§ Material provided

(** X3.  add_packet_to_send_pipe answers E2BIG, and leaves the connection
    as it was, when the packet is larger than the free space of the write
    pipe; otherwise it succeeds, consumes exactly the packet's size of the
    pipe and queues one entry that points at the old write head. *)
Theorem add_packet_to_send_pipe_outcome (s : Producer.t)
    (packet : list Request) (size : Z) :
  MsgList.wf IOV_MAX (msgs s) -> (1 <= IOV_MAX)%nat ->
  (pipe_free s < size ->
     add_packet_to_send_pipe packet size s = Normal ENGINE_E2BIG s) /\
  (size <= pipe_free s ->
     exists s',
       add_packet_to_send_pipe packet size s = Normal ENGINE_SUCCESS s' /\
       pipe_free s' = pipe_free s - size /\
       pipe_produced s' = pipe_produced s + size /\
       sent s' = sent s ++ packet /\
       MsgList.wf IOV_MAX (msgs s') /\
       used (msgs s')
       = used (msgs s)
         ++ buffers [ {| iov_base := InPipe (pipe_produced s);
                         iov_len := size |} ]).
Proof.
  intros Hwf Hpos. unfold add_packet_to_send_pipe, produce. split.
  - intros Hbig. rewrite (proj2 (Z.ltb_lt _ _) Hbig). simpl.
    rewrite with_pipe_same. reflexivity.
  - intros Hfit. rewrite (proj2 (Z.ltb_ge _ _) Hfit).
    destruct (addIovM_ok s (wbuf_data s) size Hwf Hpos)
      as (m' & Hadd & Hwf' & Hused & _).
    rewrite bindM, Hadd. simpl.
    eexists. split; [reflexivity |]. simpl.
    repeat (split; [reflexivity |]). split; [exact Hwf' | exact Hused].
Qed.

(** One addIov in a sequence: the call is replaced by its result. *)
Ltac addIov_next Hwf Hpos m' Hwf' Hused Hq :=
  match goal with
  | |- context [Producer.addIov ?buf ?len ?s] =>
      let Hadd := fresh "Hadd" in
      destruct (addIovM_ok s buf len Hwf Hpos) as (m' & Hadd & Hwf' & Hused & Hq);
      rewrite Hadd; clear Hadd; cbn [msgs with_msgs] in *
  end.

§ Exercise aim
In the data shown above, how many lines hold the string "rewrite"? The answer is the number alone.

§ Answer to the problem
5